Anyone born in India in or before 1982 would immediately recognise the line above and would by now, have overreacted to it,  dissolving in daydreams about Campa cola, NRI bridegrooms and Bajaj scooters. The video, released by Lok Seva Sanchar Parishad in the late eighties, gained immense popularity when we were in school. Even though we would watch it mainly to get to see Amitabh Bachchan in the end, even though we pretended to be pretty unmoved by the whole ‘charade’, even spurring off a series of non-veg jokes on MSMT (mile sur mera tumhara?…come on!), the truth was that it was beautifully composed piece that delivered the  message effectively.

I recently came across the video again during some random internet search and was struck by how much it moved me after all these years. Even if you take away the aura of nostalgia aura from it, there is no doubt that it’s a stirring and inspiring composition, leaving you with a strong sense of national pride, particularly commendable as it was made in times when India had little to be proud of- by 1991 our Foreign exchange reserves were almost exhausted and we were at the brink of bankruptcy. 

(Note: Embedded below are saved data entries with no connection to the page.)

(** * pdfread: document reader with chat, diagram studio and canvas editor

    A shallow embedding of the state handling of the application:

    - [src/types.ts]                      the data model,
    - [src/services/geminiService.ts]     the gateway to the hosted model,
    - [src/App.tsx]                       upload/convert and the session state,
    - [src/components/ImageGenerator.tsx] the canvas editor.

    Everything the program obtains from outside (the replies of the hosted
    model, [JSON.parse], [Date.now], [Math.random], [FileReader], the PDF
    library and the canvas) is an explicit input of the function that uses
    it.  Asynchronous functions return a [Promise] value: [Resolved] or
    [Rejected].  JavaScript numbers are only compared, copied and
    subtracted here, and are integers ([Z]). *)

From Stdlib Require Import String Ascii List ZArith Bool Lia.
From Stdlib Require Import Numbers.DecimalString Numbers.DecimalZ Numbers.DecimalPos.
Import ListNotations.
Open Scope string_scope.
Open Scope Z_scope.

(** ** JavaScript helpers *)

(** The settled state of a promise. *)
Inductive Promise (A : Type) : Type :=
| Resolved (a : A)
| Rejected (reason : string).
Arguments Resolved {A} a.
Arguments Rejected {A} reason.

(** Truthiness of a string: only the empty string is falsy. *)
Definition truthy (s : string) : bool := negb (s =? EmptyString)%string.

(** [v || d] for an optional string [v] ([None] is [undefined]). *)
Definition or_else (v : option string) (d : string) : string :=
  match v with
  | Some s => if truthy s then s else d
  | None => d
  end.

Of course, the theme of ‘Unity in Diversity’ was not new to us back then. It was the national rhetoric, repeated time and again in school to the point of indifference. By the time MSMT was released, ‘Unity in Diversity’ were empty words, parroted because there was nothing else to speak about. Young and restless that we were, the point was getting weaker with every repetition and we had started to mistake it for weakness and the overcompromising Indian attitude which we thought, was the reason why most Indians could not even afford a Maruti 800.

Did the song change the national sentiment completely? Maybe not, but it went a long way in appeasing the beast inside. And it did the job far better than textbooks by initiating an emotional response that made us feel ashamed of our less-than-noble thoughts. Even now MSMT would stand well in the place of a modern and far more relevant national anthem.

Music or art is used worldwide for effective national propoganda. In 1984, Singapore commissioned a National Day song, ‘Stand up for Singapore’ to celebrate 25 years of independence. It became so popular that ever since then, a new song is commissioned every year and released on the national day on August 9th. The latest one in the series is called ‘In a heartbeat’ to celebrate the ‘spirit of Singapore’.Almost all of these songs are feel-good numbers, showcasing the melting pot, economic miracle of the small island country. In the honour of CCP’s 90th anniversary this year, China has initiated a nationwide ‘red song movement’ celebrating and performing old songs popularised for CCP and communist propoganda. During World War II, both the Nazis and US used music and drama in their national propaganda to promote cultural superiority.The US Government poured funding and commissioned several famous composers to produce classical songs  not only to lift soldier’s sprits  but  to inspire them to defend the motherland. The famous composer ‘Earl Robinson’ commented then that ‘songs can be bullets’ and the US used it well, not only to to promote the army’s spirit but also to sell war bonds.

MSMT was also effective, maybe not to quell politically charged riots or religious annhilations but to restore national spirit after such shameful incidents, to make the common man achieve his balance again. And despite all the political will to the contrary, unity in diversity endured and is very much the spirit of India. Westerners are constantly amazed that a nation of 1652 mother tongues and 330 million deities does not self-destruct.

Unfortunately MSMT has become a thing of our innocent past. Busy as we are in commerce and economics, subliminal virtues are lost in heady economics. Little wonder then that the last ‘national propoganda’ film was Ministry of Tourism’s ‘Atithi Devo Bhav’ for the commonweath games with its  matlabi ‘tourists=money for all’ message. In fact, the new Phir Mile Sur Mera Tumhara symbolises our current shallowness perfectly. Despite a far bigger budget and more popular stars than the original, the message is clearly lost and the video seems more like a promo of Fimfare awards.

Yet the message of a ‘nation identity’ is becoming critical again. And this time the need is simple economics. To bring the changes to sustain our economic progress we need to act as a whole, to get into politics, clean out the system, to do something for our nation than just for ourselves.

The time is ripe for another rousing ‘MSMT’ to spur us to action.